**EXERCISE DIRECTIONS:** An identical copy of all the entries is the required result.

**RECORD EXCERPTS:**
= Beginning of Section =
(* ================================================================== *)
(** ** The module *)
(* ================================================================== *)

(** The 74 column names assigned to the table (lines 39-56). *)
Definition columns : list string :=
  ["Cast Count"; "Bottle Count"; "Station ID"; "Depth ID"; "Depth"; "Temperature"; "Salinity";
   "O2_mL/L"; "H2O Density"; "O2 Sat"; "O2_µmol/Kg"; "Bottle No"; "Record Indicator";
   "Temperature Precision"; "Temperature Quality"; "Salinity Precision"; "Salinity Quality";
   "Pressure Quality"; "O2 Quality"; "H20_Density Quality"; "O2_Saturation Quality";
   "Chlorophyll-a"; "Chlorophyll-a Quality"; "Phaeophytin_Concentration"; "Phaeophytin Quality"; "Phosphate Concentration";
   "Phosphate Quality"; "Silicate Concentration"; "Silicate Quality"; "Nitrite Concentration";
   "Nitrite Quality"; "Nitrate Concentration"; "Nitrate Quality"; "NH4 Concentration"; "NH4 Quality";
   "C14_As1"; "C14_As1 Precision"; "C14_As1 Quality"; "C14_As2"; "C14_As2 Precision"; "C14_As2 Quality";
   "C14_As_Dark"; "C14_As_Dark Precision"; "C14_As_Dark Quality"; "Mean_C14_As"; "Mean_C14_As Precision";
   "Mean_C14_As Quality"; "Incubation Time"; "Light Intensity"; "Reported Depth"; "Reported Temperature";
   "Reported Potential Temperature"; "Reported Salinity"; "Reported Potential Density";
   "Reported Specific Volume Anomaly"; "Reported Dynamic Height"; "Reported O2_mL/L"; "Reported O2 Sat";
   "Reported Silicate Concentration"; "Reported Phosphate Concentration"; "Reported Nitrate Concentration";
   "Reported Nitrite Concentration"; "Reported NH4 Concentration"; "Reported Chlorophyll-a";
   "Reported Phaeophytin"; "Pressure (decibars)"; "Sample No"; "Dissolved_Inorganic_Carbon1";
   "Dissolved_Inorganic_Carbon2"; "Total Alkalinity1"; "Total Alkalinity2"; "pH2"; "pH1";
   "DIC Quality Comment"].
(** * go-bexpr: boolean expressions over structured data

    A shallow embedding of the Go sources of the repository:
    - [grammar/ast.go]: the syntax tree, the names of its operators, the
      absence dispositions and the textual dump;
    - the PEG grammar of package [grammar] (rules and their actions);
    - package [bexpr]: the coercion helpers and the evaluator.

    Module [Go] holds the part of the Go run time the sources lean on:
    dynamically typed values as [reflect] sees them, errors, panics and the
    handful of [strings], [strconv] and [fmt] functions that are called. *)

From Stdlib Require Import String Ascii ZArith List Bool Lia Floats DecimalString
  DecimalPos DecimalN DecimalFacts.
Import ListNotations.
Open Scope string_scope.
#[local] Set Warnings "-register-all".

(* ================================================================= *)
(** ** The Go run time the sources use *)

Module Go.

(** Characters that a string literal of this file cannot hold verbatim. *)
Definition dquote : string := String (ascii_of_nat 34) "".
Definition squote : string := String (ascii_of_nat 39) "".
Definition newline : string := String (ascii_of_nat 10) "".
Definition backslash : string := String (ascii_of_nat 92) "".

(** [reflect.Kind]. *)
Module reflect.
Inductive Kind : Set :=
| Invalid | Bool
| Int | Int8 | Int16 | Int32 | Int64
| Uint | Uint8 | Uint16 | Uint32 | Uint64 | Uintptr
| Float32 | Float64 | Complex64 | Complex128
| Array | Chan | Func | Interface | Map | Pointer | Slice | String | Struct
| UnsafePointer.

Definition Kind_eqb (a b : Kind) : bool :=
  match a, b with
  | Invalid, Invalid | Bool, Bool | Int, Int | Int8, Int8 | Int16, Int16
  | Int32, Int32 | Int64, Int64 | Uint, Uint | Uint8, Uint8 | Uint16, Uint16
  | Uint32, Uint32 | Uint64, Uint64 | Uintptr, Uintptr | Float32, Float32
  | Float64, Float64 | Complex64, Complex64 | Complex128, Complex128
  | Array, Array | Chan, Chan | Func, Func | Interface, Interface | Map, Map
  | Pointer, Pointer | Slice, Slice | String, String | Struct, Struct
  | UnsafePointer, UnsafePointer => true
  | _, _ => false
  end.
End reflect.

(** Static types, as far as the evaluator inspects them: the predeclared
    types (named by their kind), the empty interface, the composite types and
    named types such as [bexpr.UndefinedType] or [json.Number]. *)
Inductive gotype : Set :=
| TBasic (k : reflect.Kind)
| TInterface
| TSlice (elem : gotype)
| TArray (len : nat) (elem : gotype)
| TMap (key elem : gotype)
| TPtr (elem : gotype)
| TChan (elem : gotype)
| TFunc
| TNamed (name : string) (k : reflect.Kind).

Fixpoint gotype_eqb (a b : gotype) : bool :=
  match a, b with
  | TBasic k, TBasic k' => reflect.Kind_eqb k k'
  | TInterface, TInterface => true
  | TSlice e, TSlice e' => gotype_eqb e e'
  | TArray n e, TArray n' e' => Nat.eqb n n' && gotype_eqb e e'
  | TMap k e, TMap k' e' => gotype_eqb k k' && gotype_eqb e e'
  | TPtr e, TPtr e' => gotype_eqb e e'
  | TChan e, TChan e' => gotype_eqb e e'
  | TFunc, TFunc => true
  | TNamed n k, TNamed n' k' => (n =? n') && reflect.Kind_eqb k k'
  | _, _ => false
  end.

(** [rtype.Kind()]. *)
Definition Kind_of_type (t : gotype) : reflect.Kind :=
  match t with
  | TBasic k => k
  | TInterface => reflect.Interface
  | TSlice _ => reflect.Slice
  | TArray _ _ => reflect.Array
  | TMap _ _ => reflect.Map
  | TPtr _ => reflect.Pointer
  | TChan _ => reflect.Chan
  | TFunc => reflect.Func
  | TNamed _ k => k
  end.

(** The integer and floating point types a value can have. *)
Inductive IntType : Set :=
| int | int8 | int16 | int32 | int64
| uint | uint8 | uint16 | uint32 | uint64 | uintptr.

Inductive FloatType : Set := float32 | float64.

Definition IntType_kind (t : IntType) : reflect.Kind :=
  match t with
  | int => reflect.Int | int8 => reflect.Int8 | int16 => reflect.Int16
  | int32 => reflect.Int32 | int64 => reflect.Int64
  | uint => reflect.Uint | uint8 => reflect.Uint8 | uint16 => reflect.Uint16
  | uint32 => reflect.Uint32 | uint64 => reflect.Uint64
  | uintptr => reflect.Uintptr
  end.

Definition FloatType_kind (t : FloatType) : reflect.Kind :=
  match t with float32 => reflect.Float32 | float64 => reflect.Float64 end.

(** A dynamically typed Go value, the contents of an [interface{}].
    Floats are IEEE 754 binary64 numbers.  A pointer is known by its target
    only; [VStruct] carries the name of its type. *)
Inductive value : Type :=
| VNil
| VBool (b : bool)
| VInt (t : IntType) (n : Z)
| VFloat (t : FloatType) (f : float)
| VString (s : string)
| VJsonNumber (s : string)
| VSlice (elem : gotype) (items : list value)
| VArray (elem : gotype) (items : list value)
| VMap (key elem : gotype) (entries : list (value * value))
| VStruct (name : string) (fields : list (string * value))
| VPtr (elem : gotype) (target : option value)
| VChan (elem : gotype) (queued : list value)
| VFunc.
= End of Section =
**OUTPUT FOR THIS EXERCISE:**
(* ================================================================== *)
(** ** The module *)
(* ================================================================== *)

(** The 74 column names assigned to the table (lines 39-56). *)
Definition columns : list string :=
  ["Cast Count"; "Bottle Count"; "Station ID"; "Depth ID"; "Depth"; "Temperature"; "Salinity";
   "O2_mL/L"; "H2O Density"; "O2 Sat"; "O2_µmol/Kg"; "Bottle No"; "Record Indicator";
   "Temperature Precision"; "Temperature Quality"; "Salinity Precision"; "Salinity Quality";
   "Pressure Quality"; "O2 Quality"; "H20_Density Quality"; "O2_Saturation Quality";
   "Chlorophyll-a"; "Chlorophyll-a Quality"; "Phaeophytin_Concentration"; "Phaeophytin Quality"; "Phosphate Concentration";
   "Phosphate Quality"; "Silicate Concentration"; "Silicate Quality"; "Nitrite Concentration";
   "Nitrite Quality"; "Nitrate Concentration"; "Nitrate Quality"; "NH4 Concentration"; "NH4 Quality";
   "C14_As1"; "C14_As1 Precision"; "C14_As1 Quality"; "C14_As2"; "C14_As2 Precision"; "C14_As2 Quality";
   "C14_As_Dark"; "C14_As_Dark Precision"; "C14_As_Dark Quality"; "Mean_C14_As"; "Mean_C14_As Precision";
   "Mean_C14_As Quality"; "Incubation Time"; "Light Intensity"; "Reported Depth"; "Reported Temperature";
   "Reported Potential Temperature"; "Reported Salinity"; "Reported Potential Density";
   "Reported Specific Volume Anomaly"; "Reported Dynamic Height"; "Reported O2_mL/L"; "Reported O2 Sat";
   "Reported Silicate Concentration"; "Reported Phosphate Concentration"; "Reported Nitrate Concentration";
   "Reported Nitrite Concentration"; "Reported NH4 Concentration"; "Reported Chlorophyll-a";
   "Reported Phaeophytin"; "Pressure (decibars)"; "Sample No"; "Dissolved_Inorganic_Carbon1";
   "Dissolved_Inorganic_Carbon2"; "Total Alkalinity1"; "Total Alkalinity2"; "pH2"; "pH1";
   "DIC Quality Comment"].
(** * go-bexpr: boolean expressions over structured data

    A shallow embedding of the Go sources of the repository:
    - [grammar/ast.go]: the syntax tree, the names of its operators, the
      absence dispositions and the textual dump;
    - the PEG grammar of package [grammar] (rules and their actions);
    - package [bexpr]: the coercion helpers and the evaluator.

    Module [Go] holds the part of the Go run time the sources lean on:
    dynamically typed values as [reflect] sees them, errors, panics and the
    handful of [strings], [strconv] and [fmt] functions that are called. *)

From Stdlib Require Import String Ascii ZArith List Bool Lia Floats DecimalString
  DecimalPos DecimalN DecimalFacts.
Import ListNotations.
Open Scope string_scope.
#[local] Set Warnings "-register-all".

(* ================================================================= *)
(** ** The Go run time the sources use *)

Module Go.

(** Characters that a string literal of this file cannot hold verbatim. *)
Definition dquote : string := String (ascii_of_nat 34) "".
Definition squote : string := String (ascii_of_nat 39) "".
Definition newline : string := String (ascii_of_nat 10) "".
Definition backslash : string := String (ascii_of_nat 92) "".

(** [reflect.Kind]. *)
Module reflect.
Inductive Kind : Set :=
| Invalid | Bool
| Int | Int8 | Int16 | Int32 | Int64
| Uint | Uint8 | Uint16 | Uint32 | Uint64 | Uintptr
| Float32 | Float64 | Complex64 | Complex128
| Array | Chan | Func | Interface | Map | Pointer | Slice | String | Struct
| UnsafePointer.

Definition Kind_eqb (a b : Kind) : bool :=
  match a, b with
  | Invalid, Invalid | Bool, Bool | Int, Int | Int8, Int8 | Int16, Int16
  | Int32, Int32 | Int64, Int64 | Uint, Uint | Uint8, Uint8 | Uint16, Uint16
  | Uint32, Uint32 | Uint64, Uint64 | Uintptr, Uintptr | Float32, Float32
  | Float64, Float64 | Complex64, Complex64 | Complex128, Complex128
  | Array, Array | Chan, Chan | Func, Func | Interface, Interface | Map, Map
  | Pointer, Pointer | Slice, Slice | String, String | Struct, Struct
  | UnsafePointer, UnsafePointer => true
  | _, _ => false
  end.
End reflect.

(** Static types, as far as the evaluator inspects them: the predeclared
    types (named by their kind), the empty interface, the composite types and
    named types such as [bexpr.UndefinedType] or [json.Number]. *)
Inductive gotype : Set :=
| TBasic (k : reflect.Kind)
| TInterface
| TSlice (elem : gotype)
| TArray (len : nat) (elem : gotype)
| TMap (key elem : gotype)
| TPtr (elem : gotype)
| TChan (elem : gotype)
| TFunc
| TNamed (name : string) (k : reflect.Kind).

Fixpoint gotype_eqb (a b : gotype) : bool :=
  match a, b with
  | TBasic k, TBasic k' => reflect.Kind_eqb k k'
  | TInterface, TInterface => true
  | TSlice e, TSlice e' => gotype_eqb e e'
  | TArray n e, TArray n' e' => Nat.eqb n n' && gotype_eqb e e'
  | TMap k e, TMap k' e' => gotype_eqb k k' && gotype_eqb e e'
  | TPtr e, TPtr e' => gotype_eqb e e'
  | TChan e, TChan e' => gotype_eqb e e'
  | TFunc, TFunc => true
  | TNamed n k, TNamed n' k' => (n =? n') && reflect.Kind_eqb k k'
  | _, _ => false
  end.

(** [rtype.Kind()]. *)
Definition Kind_of_type (t : gotype) : reflect.Kind :=
  match t with
  | TBasic k => k
  | TInterface => reflect.Interface
  | TSlice _ => reflect.Slice
  | TArray _ _ => reflect.Array
  | TMap _ _ => reflect.Map
  | TPtr _ => reflect.Pointer
  | TChan _ => reflect.Chan
  | TFunc => reflect.Func
  | TNamed _ k => k
  end.

(** The integer and floating point types a value can have. *)
Inductive IntType : Set :=
| int | int8 | int16 | int32 | int64
| uint | uint8 | uint16 | uint32 | uint64 | uintptr.

Inductive FloatType : Set := float32 | float64.

Definition IntType_kind (t : IntType) : reflect.Kind :=
  match t with
  | int => reflect.Int | int8 => reflect.Int8 | int16 => reflect.Int16
  | int32 => reflect.Int32 | int64 => reflect.Int64
  | uint => reflect.Uint | uint8 => reflect.Uint8 | uint16 => reflect.Uint16
  | uint32 => reflect.Uint32 | uint64 => reflect.Uint64
  | uintptr => reflect.Uintptr
  end.

Definition FloatType_kind (t : FloatType) : reflect.Kind :=
  match t with float32 => reflect.Float32 | float64 => reflect.Float64 end.

(** A dynamically typed Go value, the contents of an [interface{}].
    Floats are IEEE 754 binary64 numbers.  A pointer is known by its target
    only; [VStruct] carries the name of its type. *)
Inductive value : Type :=
| VNil
| VBool (b : bool)
| VInt (t : IntType) (n : Z)
| VFloat (t : FloatType) (f : float)
| VString (s : string)
| VJsonNumber (s : string)
| VSlice (elem : gotype) (items : list value)
| VArray (elem : gotype) (items : list value)
| VMap (key elem : gotype) (entries : list (value * value))
| VStruct (name : string) (fields : list (string * value))
| VPtr (elem : gotype) (target : option value)
| VChan (elem : gotype) (queued : list value)
| VFunc.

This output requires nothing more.